陽が落ちるのを早く感じるようになった近頃。
夜に何か用があれば使いでもなんでも使いっぱしられるようになった。
まぁ、正直四六時中使いっぱしられていることには変わりないのだが。
今日も例にもれず近所への使いを母ちゃんに頼まれた。
「またかよ」と文句を垂れれば、親父が「気張っていけよー」という何とも間抜けなエールを送ってきた。
近所の使いに気張るも何もねーだろ、と内心突っ込んで、それでもヘイヘイと使いに外へと出たのがついさっき。

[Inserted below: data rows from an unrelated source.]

(** * ng-swagger-gen: the intermediate model behind the generator

    A shallow embedding of [ng-swagger-gen.js]: type resolution
    ([propertyType]), model construction ([processModels]), service
    construction ([processServices]), dependency resolution
    ([DependenciesResolver]) and tag filtering ([applyTagFilter],
    [collectDependencies]).

    Conventions of the embedding.
    - A JavaScript string is a [string]; one character stands for one
      code unit, and [<] / [>] on strings is the lexicographic order on
      code units.
    - A JavaScript object used as a dictionary is an association list
      kept in the order in which [for (k in o)] visits its keys: keys
      that are array indices first, ascending, then the other keys in
      insertion order.  [Obj.get] looks up own keys; where the code
      reads a key that the dictionary may merely inherit, the members
      that every object inherits are told by [Obj.inherits].
    - An object that is shared and mutated through references (a model
      descriptor, a service descriptor) lives in the dictionary that
      owns it and is referred to by its key.
    - [console.log] produces no value and is left out; what the logged
      expression reads is kept, since reading can throw.
    - A thrown exception and [process.exit] are results of their own. *)

From Stdlib Require Import String Ascii List Bool Arith ZArith Lia.
From Stdlib Require Import Sorting.Sorted Sorting.Permutation.
From Stdlib Require Import Structures.OrderedTypeEx DecimalString.
Import ListNotations.
Set Warnings "-register-all".
Open Scope string_scope.
Open Scope list_scope.

(** String concatenation, the [+] of JavaScript on two strings. *)
Infix "+++" := String.append (at level 60, right associativity).

(** ** Results of a run *)

Inductive js_error : Type :=
| TypeError (what : string)
| ReferenceError (ident : string)
| RangeError (what : string).

Inductive result (A : Type) : Type :=
| Ok (a : A)
| Throw (e : js_error)
| Exit (code : Z).
Arguments Ok {A} a.
Arguments Throw {A} e.
Arguments Exit {A} code.
(* ===== verification/RustStr.v ===== *)
(** * Rust strings
    The [str] methods the sources call. A [String] is its UTF-8 byte sequence
    (Stdlib's [string] of 8-bit [ascii]); [len] counts bytes and [chars] counts
    the bytes that start a scalar value. *)
From stdpp Require Import base gmap strings list pretty.
From Stdlib Require Import ZArith Lia Ascii String.
From S2P Require Import Prelude.

#[global] Arguments String.append !_ _ /.

Definition byte_val (c : ascii) : N := N_of_ascii c.
Definition bt (n : N) : ascii := ascii_of_N n.

Definition in_range (lo hi : N) (c : ascii) : bool :=
  ((lo <=? byte_val c) && (byte_val c <=? hi))%N.

Definition is_ascii_digit (c : ascii) : bool := in_range 48 57 c.
Definition is_ascii_uppercase (c : ascii) : bool := in_range 65 90 c.
Definition is_ascii_lowercase (c : ascii) : bool := in_range 97 122 c.
Definition is_ascii_alphanumeric (c : ascii) : bool :=
  is_ascii_digit c || is_ascii_uppercase c || is_ascii_lowercase c.
Definition is_lower_hex_letter (c : ascii) : bool := in_range 97 102 c.
Definition is_ascii_hexdigit (c : ascii) : bool :=
  is_ascii_digit c || is_lower_hex_letter c || in_range 65 70 c.

(** [value.len()]: the number of bytes. *)
Definition len (s : string) : Z := Z.of_nat (String.length s).

(** [value.chars().count()]: bytes that are not UTF-8 continuation bytes. *)
Fixpoint chars_count (s : string) : Z :=
  match s with
  | EmptyString => 0
  | String c s' => (if in_range 128 191 c then 0 else 1) + chars_count s'
  end.

Definition str_is_empty (s : string) : bool :=
  match s with EmptyString => true | String _ _ => false end.

(** [value.bytes().all(p)], and [chars().all(p)] for a [p] false outside ASCII. *)
Fixpoint all_bytes (p : ascii → bool) (s : string) : bool :=
  match s with
  | EmptyString => true
  | String c s' => p c && all_bytes p s'
  end.

(** [value.contains(c)] for an ASCII [c]. *)
Definition contains_char (c : ascii) (s : string) : bool :=
  negb (all_bytes (λ d, negb (Ascii.eqb c d)) s).

Definition NUL : ascii := "000"%char.

Definition starts_with (p s : string) : bool := String.prefix p s.

(** [strip_prefix] *)
Fixpoint strip_prefix (p s : string) : option string :=
  match p, s with
  | EmptyString, _ => Some s
  | String a p', String b s' => if Ascii.eqb a b then strip_prefix p' s' else None
  | String _ _, EmptyString => None
  end.

(** [split_once(marker)]: around the first occurrence. *)
Fixpoint split_once (marker s : string) : option (string * string) :=
  match strip_prefix marker s with
  | Some rest => Some (EmptyString, rest)
  | None =>
    match s with
    | EmptyString => None
    | String c s' =>
      match split_once marker s' with
      | Some (before, after) => Some (String c before, after)
      | None => None
      end
    end
  end.

(** [s.rsplit_once(marker)]: around the last occurrence. *)
Fixpoint rsplit_once (marker s : string) : option (string * string) :=
  match s with
  | EmptyString => match strip_prefix marker EmptyString with
                   | Some rest => Some (EmptyString, rest) | None => None end
  | String c s' =>
    match rsplit_once marker s' with
    | Some (a, b) => Some (String c a, b)
    | None => match strip_prefix marker s with
              | Some rest => Some (EmptyString, rest) | None => None end
    end
  end.

(** [haystack.contains(needle)] *)
Definition contains_str (needle haystack : string) : bool :=
  option_is_some (split_once needle haystack).

Definition ascii_lower (c : ascii) : ascii :=
  if is_ascii_uppercase c then bt (byte_val c + 32) else c.

Fixpoint to_ascii_lowercase (s : string) : string :=
  match s with
  | EmptyString => EmptyString
  | String c s' => String (ascii_lower c) (to_ascii_lowercase s')
  end.

Definition eq_ignore_ascii_case (a b : string) : bool :=
  String.eqb (to_ascii_lowercase a) (to_ascii_lowercase b).

(** [Path::new(value).is_absolute()] on Unix. *)
Definition path_is_absolute (s : string) : bool := starts_with "/" s.

(** *** Unicode [White_Space], by UTF-8 encoding *)
Definition ws1 (a : ascii) : bool := in_range 9 13 a || in_range 32 32 a.
Definition ws2 (a b : ascii) : bool :=
  in_range 194 194 a && (in_range 133 133 b || in_range 160 160 b).
Definition ws3 (a b c : ascii) : bool :=
  (in_range 225 225 a && in_range 154 154 b && in_range 128 128 c)
  || (in_range 226 226 a && in_range 128 128 b
      && (in_range 128 138 c || in_range 168 169 c || in_range 175 175 c))
  || (in_range 226 226 a && in_range 129 129 b && in_range 159 159 c)
  || (in_range 227 227 a && in_range 128 128 b && in_range 128 128 c).

Fixpoint trim_start (s : string) : string :=
  match s with
  | EmptyString => EmptyString
  | String a s1 =>
    if ws1 a then trim_start s1
    else match s1 with
         | EmptyString => s
         | String b s2 =>
           if ws2 a b then trim_start s2
           else match s2 with
                | EmptyString => s
                | String c s3 => if ws3 a b c then trim_start s3 else s
                end
         end
  end.

(** [trim_start] on a reversed byte sequence: encodings are read backwards. *)
Fixpoint trim_start_rev (s : string) : string :=
  match s with
  | EmptyString => EmptyString
  | String a s1 =>
    if ws1 a then trim_start_rev s1
    else match s1 with
         | EmptyString => s
         | String b s2 =>
           if ws2 b a then trim_start_rev s2
           else match s2 with
                | EmptyString => s
                | String c s3 => if ws3 c b a then trim_start_rev s3 else s
                end
         end
  end.

Fixpoint rev_onto (acc s : string) : string :=
  match s with EmptyString => acc | String c s' => rev_onto (String c acc) s' end.
Definition str_rev (s : string) : string := rev_onto EmptyString s.

Definition trim_end (s : string) : string := str_rev (trim_start_rev (str_rev s)).

(** [value.trim()] *)
Definition trim (s : string) : string := trim_end (trim_start s).

(** [value.contains(char::is_whitespace)] *)
Fixpoint contains_whitespace (s : string) : bool :=
  match s with
  | EmptyString => false
  | String a s1 =>
    ws1 a
    || match s1 with
       | EmptyString => false
       | String b s2 =>
         ws2 a b
         || match s2 with EmptyString => false | String c _ => ws3 a b c end
       end
    || contains_whitespace s1
  end.

(** [strip_suffix(c)] for one ASCII character. *)
Fixpoint strip_suffix_char (c : ascii) (s : string) : option string :=
  match s with
  | EmptyString => None
  | String a EmptyString => if Ascii.eqb a c then Some EmptyString else None
  | String a s' =>
    match strip_suffix_char c s' with Some r => Some (String a r) | None => None end
  end.

(** [s.trim_end_matches('/')] *)
Fixpoint trim_end_slashes (fuel : nat) (s : string) : string :=
  match fuel with
  | O => s
  | S fuel => match strip_suffix_char "/" s with Some s => trim_end_slashes fuel s | None => s end
  end.
Definition trim_end_slash (s : string) : string := trim_end_slashes (String.length s) s.

(** [s.as_bytes()] *)
Definition bytes_of (s : string) : list Z :=
  map (λ c, Z.of_N (byte_val c)) (String.list_ascii_of_string s).

(** The longest prefix whose bytes satisfy [p]: [&value[..end]] with
    [end = value.find(|c| !p(c)).unwrap_or(value.len())]. *)
Fixpoint take_while (p : ascii → bool) (s : string) : string :=
  match s with
  | EmptyString => EmptyString
  | String c s' => if p c then String c (take_while p s') else EmptyString
  end.

(** [args.join(",")] and its inverse [split(',')]. *)
Fixpoint join_with (sep : string) (l : list string) : string :=
  match l with
  | [] => EmptyString
  | [x] => x
  | x :: l' => String.append x (String.append sep (join_with sep l'))
  end.

Fixpoint split_char (c : ascii) (s : string) : list string :=
  match s with
  | EmptyString => [EmptyString]
  | String a s' =>
    if Ascii.eqb a c then EmptyString :: split_char c s'
    else match split_char c s' with
         | [] => [String a EmptyString]
         | x :: l => String a x :: l
         end
  end.

(** Decimal rendering, [format!("{n}")]. *)
Definition show_Z (n : Z) : string := pretty n.

(** ** Lemmas *)
Lemma append_nil_r s : String.append s EmptyString = s.
Proof. induction s as [|c s IH]; simpl; [done|]. by rewrite IH. Qed.

Lemma append_assoc a b c :
  String.append (String.append a b) c = String.append a (String.append b c).
Proof. induction a as [|x a IH]; simpl; [done|]. by rewrite IH. Qed.

Lemma length_append a b :
  String.length (String.append a b) = (String.length a + String.length b)%nat.
Proof. induction a as [|x a IH]; simpl; [done|]. by rewrite IH. Qed.

Lemma strip_prefix_append p s : strip_prefix p (String.append p s) = Some s.
Proof. induction p as [|c p IH]; simpl; [done|]. by rewrite Ascii.eqb_refl. Qed.

Lemma strip_prefix_Some p s r : strip_prefix p s = Some r → s = String.append p r.
Proof.
  revert s. induction p as [|c p IH]; intros s H; simpl in *; [congruence|].
  destruct s as [|d s]; [done|]. destruct (Ascii.eqb_spec c d) as [->|]; [|done].
  by rewrite (IH s H).
Qed.

Lemma split_once_Some m s a b :
  split_once m s = Some (a, b) → s = String.append a (String.append m b).
Proof.
  revert a b. induction s as [|c s IH]; intros a b H.
  - simpl in H. destruct (strip_prefix m "") as [r|] eqn:E; [|done].
    simplify_eq. by apply strip_prefix_Some in E.
  - cbn [split_once] in H. destruct (strip_prefix m (String c s)) as [r|] eqn:E.
    + simplify_eq. by apply strip_prefix_Some in E.
    + destruct (split_once m s) as [[x y]|]; [|done]. simplify_eq.
      simpl. by rewrite (IH x b eq_refl).
Qed.

Lemma all_bytes_append p a b :
  all_bytes p (String.append a b) = all_bytes p a && all_bytes p b.
Proof. induction a as [|c a IH]; simpl; [done|]. by rewrite IH, andb_assoc. Qed.

Lemma all_bytes_impl (p q : ascii → bool) s :
  (∀ c, p c = true → q c = true) → all_bytes p s = true → all_bytes q s = true.
Proof.
  intros Hpq. induction s as [|c s IH]; simpl; [done|].
  rewrite !andb_true_iff. intros [H1 H2]. auto.
Qed.

Lemma all_bytes_take_while p s : all_bytes p (take_while p s) = true.
Proof.
  induction s as [|c s IH]; simpl; [done|]. destruct (p c) eqn:E; simpl; [|done].
  by rewrite E.
Qed.

Lemma len_nonneg s : 0 ≤ len s.
Proof. unfold len. lia. Qed.

Lemma len_append a b : len (String.append a b) = len a + len b.
Proof. unfold len. rewrite length_append. lia. Qed.

Lemma chars_count_le_len s : 0 ≤ chars_count s ≤ len s.
Proof.
  unfold len. induction s as [|c s IH]; simpl chars_count; [simpl; lia|].
  cbn [String.length]. destruct (in_range 128 191 c); lia.
Qed.

Lemma contains_char_false c s :
  contains_char c s = false ↔ all_bytes (λ d, negb (Ascii.eqb c d)) s = true.
Proof. unfold contains_char. by rewrite negb_false_iff. Qed.

Lemma contains_char_append c a b :
  contains_char c (String.append a b) = contains_char c a || contains_char c b.
Proof. unfold contains_char. by rewrite all_bytes_append, negb_andb. Qed.

(** Splitting a comma-join of comma-free pieces gives the pieces back. *)
Lemma split_char_free c s :
  contains_char c s = false → split_char c s = [s].
Proof.
  rewrite contains_char_false. induction s as [|a s IH]; simpl; [done|].
  rewrite andb_true_iff, negb_true_iff. intros [H1 H2].
  rewrite Ascii.eqb_sym in H1. by rewrite H1, (IH H2).
Qed.

Lemma split_char_cons c x rest :
  contains_char c x = false →
  split_char c (String.append x (String c rest)) = x :: split_char c rest.
Proof.
  rewrite contains_char_false. induction x as [|a x IH]; simpl.
  - by rewrite Ascii.eqb_refl.
  - rewrite andb_true_iff, negb_true_iff. intros [H1 H2].
    rewrite Ascii.eqb_sym in H1. by rewrite H1, (IH H2).
Qed.
(* ===== verification/Launch.v ===== *)
(** * Launch contract (src/src/launch.rs)
    Turning agent intent and a catalog entry into one process launch, the identity a
    receipt is adopted by, and the observed process state machine. *)
From stdpp Require Import base gmap strings list relations.
From Stdlib Require Import ZArith Lia Ascii String.
From S2P Require Import Prelude RustStr Ids Lifecycle Agent Runtime.

Definition MAX_ARGUMENTS : Z := 256.
Definition MAX_ENVIRONMENT : Z := 256.
Definition HARNESS_AGENT_COMMAND_ENV : string := "BUZZ_ACP_AGENT_COMMAND".
Definition HARNESS_AGENT_ARGS_ENV : string := "BUZZ_ACP_AGENT_ARGS".
Definition HARNESS_KINDS_ENV : string := "BUZZ_ACP_KINDS".
Definition DEFAULT_HARNESS_KINDS : string := "9,46010,40007".
Definition HARNESS_PRIVATE_KEY_ENV : string := "BUZZ_PRIVATE_KEY".
Definition HARNESS_RELAY_URL_ENV : string := "BUZZ_RELAY_URL".
Definition HARNESS_AUTH_TAG_ENV : string := "BUZZ_AUTH_TAG".

Inductive LocalProcessRole := AcpBridge | AgentRuntime.

Record ExecutableIdentity := mkExecutableIdentity {
  ei_path : string;
  ei_package_id : string;
  ei_version : string;
  ei_sha256 : option string
}.

Record SecretRef := mkSecretRef { sref_key : string; sref_version : option string }.

Inductive RestartMode := Never | OnFailure | Always.

Record RestartPolicy := mkRestartPolicy {
  rp_mode : RestartMode;
  rp_max_attempts : Z;
  rp_initial_backoff_ms : Z;
  rp_max_backoff_ms : Z;
  rp_stable_after_ms : Z
}.

Inductive HealthPolicy :=
| HealthProcess (startup_grace_ms : Z)
| HealthTcp (host : string) (port startup_grace_ms interval_ms timeout_ms : Z).

Record ResolvedRuntime := mkResolvedRuntime {
  rr_runtime_id : RuntimeId;
  rr_executable : ExecutableIdentity;
  rr_arguments : list string;
  rr_preflight : option PreflightProbe
}.

Record LaunchIdentity := mkLaunchIdentity {
  li_role : LocalProcessRole;
  li_harness : ExecutableIdentity;
  li_harness_arguments : list string;
  li_runtime : ResolvedRuntime;
  li_environment : gmap string string;
  li_secret_environment : gmap string SecretRef;
  li_working_directory : string;
  li_workspace_path : string;
  li_runtime_path : string;
  li_restart : RestartPolicy;
  li_health : HealthPolicy
}.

慣れ親しんだやたら荘厳な門を抜けた所であの背中を見つけたのだ。

緩く波打つ黒髪と狭い歩幅。
少し猫背気味の後姿に、近頃親父とよくチームを組んでいる沙羅さんだと気付いた。
街灯の間を忍らしからぬ歩調で歩いていく。
時々無意識なのか止まる足と、後ろを振り返ろうとするのか弱々しく角度を変えそうで変えない首。
その背中に、俺は何故かたった今潜った門を振り返った。

奈良家の家紋が入る、我が家の門。

そして再び相も変わらずの背中を視界に入れ、もしかしてと思ったのだ。

あの人は、この家に用があったのではないか。
強いて言えば、家ではなく、親父に。

そう考えると、艶やかに波打つ黒髪の背中が何かを探しているように見えて仕方がなかった。
存在が闇と同化して見分けが付かなくなった頃、俺は用事を頼まれていたことを思い出し足早に目的地へと急ぐ。
帰って来て門を視界に入れた時、またふとあの背中が脳裏を過ぎったので親父に聞いてみようと居間へ足を運んだ。
親父は何個目か分からぬ蜜柑の皮を器用に剥いているところだった。

「親父、さっき家の前に沙羅さんいたんだけど」

それを聞いた瞬間、親父は何かを思い出したように「あー」と声をあげた。
思い当たる節でもあるのだろうか。

あの人が自分の元に来るかもしれない何かが。

しかし、それを考えるだけ無駄だと悟らせたのは親父の「今日の蜜柑は甘えな」という一言だった。

おい。

もう脳内はあの人より蜜柑なのかよ。
と突っ込む気にもならなかったので、一人自室へと戻った。

だから俺が居間から姿を消した後で、親父が「あいつはなぁ……」と頭を掻いていたことを、知る由もない。